Problem:
Please repeat, from the entries that follow, the lines from the one containing "Record Frame : Type" through the one containing "Definition shape_eqb (s1" exactly, adding nothing.

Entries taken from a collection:
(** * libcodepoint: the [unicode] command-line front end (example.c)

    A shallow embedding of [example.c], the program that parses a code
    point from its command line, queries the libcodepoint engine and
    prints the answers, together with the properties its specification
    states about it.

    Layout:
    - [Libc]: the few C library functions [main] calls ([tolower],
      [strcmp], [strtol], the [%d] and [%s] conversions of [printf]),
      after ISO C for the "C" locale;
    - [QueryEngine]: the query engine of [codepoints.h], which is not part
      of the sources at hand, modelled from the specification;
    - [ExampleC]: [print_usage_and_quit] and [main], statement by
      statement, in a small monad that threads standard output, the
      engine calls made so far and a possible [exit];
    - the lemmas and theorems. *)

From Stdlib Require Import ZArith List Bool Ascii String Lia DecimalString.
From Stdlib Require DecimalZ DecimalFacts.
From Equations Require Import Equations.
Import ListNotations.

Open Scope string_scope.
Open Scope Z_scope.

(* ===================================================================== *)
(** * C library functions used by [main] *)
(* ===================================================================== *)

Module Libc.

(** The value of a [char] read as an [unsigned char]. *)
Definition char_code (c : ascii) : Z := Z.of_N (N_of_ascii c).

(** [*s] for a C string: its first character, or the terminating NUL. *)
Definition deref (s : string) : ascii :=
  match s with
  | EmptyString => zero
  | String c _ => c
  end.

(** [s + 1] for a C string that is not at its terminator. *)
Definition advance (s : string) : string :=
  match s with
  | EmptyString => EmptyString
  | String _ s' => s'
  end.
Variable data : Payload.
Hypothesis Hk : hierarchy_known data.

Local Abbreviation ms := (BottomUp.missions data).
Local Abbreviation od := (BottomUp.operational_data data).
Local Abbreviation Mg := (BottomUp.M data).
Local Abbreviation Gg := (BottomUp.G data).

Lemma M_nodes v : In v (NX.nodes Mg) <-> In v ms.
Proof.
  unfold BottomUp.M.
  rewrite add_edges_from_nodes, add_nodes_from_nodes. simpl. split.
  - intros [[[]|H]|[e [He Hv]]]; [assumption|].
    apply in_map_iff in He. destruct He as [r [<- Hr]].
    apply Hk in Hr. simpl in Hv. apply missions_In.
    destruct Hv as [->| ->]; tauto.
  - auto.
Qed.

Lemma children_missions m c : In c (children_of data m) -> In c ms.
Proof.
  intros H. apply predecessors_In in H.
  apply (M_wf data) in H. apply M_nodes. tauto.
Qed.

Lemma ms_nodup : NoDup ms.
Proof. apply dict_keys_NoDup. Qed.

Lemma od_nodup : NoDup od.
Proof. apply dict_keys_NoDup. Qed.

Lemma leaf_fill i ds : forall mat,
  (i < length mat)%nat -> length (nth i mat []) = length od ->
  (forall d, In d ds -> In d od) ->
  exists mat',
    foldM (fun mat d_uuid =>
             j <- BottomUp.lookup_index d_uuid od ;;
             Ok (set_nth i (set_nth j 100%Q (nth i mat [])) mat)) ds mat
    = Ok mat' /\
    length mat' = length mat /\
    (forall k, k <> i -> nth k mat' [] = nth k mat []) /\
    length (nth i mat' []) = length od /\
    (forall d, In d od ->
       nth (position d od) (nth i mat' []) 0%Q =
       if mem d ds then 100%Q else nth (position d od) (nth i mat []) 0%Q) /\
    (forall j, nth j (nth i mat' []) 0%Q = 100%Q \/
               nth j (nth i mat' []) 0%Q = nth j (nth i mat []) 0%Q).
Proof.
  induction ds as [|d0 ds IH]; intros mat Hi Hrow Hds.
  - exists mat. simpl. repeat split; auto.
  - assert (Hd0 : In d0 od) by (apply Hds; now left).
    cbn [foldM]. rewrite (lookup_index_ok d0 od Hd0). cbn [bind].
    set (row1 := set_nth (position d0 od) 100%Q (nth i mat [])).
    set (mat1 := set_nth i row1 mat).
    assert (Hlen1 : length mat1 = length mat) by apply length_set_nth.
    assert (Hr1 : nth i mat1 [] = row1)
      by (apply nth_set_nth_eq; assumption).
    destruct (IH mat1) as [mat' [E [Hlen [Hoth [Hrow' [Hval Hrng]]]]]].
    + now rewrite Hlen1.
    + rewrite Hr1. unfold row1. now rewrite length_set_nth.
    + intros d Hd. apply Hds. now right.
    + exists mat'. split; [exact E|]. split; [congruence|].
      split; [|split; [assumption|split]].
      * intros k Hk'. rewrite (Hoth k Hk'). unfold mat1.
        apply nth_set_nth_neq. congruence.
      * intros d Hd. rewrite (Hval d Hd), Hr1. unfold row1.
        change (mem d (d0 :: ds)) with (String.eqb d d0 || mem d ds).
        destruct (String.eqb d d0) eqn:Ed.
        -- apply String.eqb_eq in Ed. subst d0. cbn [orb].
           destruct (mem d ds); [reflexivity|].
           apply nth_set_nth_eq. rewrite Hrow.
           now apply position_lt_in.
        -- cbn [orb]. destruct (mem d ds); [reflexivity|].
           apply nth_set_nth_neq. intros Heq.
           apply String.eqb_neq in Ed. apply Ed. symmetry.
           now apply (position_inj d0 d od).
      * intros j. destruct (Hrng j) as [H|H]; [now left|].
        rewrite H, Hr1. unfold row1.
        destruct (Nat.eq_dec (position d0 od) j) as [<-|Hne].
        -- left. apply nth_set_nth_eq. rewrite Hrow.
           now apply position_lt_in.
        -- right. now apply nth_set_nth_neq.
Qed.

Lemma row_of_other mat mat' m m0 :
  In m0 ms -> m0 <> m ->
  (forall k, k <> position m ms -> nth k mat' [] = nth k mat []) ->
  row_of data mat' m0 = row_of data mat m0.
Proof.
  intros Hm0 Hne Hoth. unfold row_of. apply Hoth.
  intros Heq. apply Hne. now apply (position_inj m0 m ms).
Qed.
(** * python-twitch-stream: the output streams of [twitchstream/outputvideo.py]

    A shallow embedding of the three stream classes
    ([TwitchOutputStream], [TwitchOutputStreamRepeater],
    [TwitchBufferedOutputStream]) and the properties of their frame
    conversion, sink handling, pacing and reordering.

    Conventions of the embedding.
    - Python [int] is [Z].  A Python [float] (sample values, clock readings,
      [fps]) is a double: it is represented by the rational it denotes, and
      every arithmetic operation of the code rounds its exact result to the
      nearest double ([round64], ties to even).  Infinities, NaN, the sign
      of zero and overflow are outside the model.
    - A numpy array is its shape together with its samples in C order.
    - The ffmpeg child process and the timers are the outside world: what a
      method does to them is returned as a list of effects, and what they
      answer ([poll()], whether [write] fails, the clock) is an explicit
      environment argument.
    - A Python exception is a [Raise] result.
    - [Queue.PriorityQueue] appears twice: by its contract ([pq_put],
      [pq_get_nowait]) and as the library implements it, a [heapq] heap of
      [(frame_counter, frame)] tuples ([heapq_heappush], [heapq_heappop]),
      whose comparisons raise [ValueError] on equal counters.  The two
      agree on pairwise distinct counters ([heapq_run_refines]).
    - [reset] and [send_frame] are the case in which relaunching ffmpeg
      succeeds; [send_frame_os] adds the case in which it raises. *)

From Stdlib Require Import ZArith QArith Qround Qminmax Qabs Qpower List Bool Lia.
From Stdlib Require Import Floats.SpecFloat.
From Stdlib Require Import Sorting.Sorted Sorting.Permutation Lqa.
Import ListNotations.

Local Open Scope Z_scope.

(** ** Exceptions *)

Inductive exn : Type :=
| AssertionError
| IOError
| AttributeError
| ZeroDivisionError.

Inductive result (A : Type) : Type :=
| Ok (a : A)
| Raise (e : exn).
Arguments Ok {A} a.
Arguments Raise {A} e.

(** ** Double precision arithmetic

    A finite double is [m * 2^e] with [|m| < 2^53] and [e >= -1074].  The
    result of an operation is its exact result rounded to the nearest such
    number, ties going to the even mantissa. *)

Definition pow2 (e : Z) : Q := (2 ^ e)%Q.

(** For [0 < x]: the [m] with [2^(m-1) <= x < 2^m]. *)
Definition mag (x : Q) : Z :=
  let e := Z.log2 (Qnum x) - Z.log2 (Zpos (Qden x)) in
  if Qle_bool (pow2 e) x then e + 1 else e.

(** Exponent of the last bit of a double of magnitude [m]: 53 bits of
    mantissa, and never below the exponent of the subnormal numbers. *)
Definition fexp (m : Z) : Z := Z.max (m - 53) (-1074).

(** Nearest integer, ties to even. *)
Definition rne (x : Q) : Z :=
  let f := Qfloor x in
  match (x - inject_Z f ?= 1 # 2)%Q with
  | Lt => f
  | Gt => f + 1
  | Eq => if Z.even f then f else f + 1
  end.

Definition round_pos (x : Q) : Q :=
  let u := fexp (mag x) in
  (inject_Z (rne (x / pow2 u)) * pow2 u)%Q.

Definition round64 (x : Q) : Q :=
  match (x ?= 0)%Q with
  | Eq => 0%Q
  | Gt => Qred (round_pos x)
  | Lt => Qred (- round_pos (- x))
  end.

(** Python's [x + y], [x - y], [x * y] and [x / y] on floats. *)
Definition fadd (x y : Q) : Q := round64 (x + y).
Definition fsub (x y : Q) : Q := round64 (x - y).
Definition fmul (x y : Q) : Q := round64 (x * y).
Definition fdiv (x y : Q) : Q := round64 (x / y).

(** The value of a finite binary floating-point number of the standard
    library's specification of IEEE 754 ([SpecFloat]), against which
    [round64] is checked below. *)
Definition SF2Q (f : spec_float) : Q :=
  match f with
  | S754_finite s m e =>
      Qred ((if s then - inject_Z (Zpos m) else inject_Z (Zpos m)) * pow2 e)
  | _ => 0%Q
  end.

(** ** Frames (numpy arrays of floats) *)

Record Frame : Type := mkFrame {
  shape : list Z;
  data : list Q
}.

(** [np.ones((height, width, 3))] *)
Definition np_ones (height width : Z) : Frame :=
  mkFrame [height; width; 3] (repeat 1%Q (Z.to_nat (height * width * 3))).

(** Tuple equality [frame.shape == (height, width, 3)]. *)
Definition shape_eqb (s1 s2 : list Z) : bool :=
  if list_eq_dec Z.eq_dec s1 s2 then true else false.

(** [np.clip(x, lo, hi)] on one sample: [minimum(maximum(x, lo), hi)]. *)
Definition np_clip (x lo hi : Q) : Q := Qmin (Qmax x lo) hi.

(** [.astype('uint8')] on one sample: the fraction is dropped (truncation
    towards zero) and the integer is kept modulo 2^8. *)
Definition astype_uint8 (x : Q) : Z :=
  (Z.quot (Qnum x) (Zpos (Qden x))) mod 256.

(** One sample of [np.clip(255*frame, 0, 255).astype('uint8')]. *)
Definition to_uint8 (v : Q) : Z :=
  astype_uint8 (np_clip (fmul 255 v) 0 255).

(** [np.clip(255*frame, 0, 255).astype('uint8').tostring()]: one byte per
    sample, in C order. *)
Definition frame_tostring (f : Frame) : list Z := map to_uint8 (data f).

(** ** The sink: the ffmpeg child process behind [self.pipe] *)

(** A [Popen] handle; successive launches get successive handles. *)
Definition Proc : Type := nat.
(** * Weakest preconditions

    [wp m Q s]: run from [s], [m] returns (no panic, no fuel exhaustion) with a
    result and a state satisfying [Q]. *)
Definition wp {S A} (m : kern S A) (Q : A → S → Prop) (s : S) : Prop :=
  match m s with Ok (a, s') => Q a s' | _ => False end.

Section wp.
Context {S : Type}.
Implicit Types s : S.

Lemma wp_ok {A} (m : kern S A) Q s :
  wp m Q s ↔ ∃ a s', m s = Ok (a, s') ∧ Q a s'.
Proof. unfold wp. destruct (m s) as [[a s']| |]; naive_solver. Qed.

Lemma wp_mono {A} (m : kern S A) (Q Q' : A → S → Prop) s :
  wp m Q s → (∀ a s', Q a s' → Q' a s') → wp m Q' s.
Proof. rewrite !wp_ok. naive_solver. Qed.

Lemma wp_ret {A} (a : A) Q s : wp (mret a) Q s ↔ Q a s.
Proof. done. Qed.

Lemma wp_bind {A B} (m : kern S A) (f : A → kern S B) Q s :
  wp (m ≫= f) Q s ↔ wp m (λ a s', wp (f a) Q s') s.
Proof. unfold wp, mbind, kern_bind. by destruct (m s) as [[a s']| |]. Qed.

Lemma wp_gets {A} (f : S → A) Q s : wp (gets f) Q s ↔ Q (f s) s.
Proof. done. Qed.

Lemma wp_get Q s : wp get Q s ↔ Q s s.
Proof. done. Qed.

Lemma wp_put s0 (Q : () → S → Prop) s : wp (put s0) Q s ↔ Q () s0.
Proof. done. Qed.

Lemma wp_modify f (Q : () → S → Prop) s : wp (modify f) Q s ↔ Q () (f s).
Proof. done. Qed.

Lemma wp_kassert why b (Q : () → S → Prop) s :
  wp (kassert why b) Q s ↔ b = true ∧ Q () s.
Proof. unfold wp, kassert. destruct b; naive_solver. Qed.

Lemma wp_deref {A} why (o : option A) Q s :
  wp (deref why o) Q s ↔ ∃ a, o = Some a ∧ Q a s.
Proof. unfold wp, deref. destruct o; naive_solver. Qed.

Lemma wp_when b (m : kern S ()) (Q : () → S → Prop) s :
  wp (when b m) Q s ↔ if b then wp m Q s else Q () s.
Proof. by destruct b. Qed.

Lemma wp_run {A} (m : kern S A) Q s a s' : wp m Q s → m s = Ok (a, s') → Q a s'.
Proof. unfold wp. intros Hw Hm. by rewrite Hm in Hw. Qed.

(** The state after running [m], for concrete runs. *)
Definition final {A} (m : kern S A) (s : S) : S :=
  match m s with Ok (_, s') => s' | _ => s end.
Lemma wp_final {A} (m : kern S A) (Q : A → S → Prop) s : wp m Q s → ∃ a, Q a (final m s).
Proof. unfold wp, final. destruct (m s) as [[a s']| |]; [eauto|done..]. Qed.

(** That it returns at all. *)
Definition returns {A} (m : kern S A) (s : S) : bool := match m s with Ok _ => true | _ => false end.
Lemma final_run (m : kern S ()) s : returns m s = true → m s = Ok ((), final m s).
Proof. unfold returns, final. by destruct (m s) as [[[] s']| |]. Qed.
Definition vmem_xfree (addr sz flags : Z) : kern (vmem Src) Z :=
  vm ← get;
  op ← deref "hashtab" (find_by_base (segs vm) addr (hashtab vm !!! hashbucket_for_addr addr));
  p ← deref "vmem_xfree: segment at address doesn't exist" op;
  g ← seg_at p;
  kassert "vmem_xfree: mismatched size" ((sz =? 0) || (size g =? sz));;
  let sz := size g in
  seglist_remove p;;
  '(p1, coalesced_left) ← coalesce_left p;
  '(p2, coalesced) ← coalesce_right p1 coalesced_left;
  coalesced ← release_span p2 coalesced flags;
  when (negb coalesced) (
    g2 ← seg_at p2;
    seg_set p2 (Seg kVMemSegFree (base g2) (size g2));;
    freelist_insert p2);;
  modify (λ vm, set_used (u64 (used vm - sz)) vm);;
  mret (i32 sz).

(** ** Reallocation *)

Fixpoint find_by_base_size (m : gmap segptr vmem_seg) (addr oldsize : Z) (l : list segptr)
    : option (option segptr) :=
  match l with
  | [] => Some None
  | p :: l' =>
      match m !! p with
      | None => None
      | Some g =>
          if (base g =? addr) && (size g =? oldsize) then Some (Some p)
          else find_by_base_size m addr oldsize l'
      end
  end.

Exercise solution:
Record Frame : Type := mkFrame {
  shape : list Z;
  data : list Q
}.

(** [np.ones((height, width, 3))] *)
Definition np_ones (height width : Z) : Frame :=
  mkFrame [height; width; 3] (repeat 1%Q (Z.to_nat (height * width * 3))).

(** Tuple equality [frame.shape == (height, width, 3)]. *)
Definition shape_eqb (s1 s2 : list Z) : bool :=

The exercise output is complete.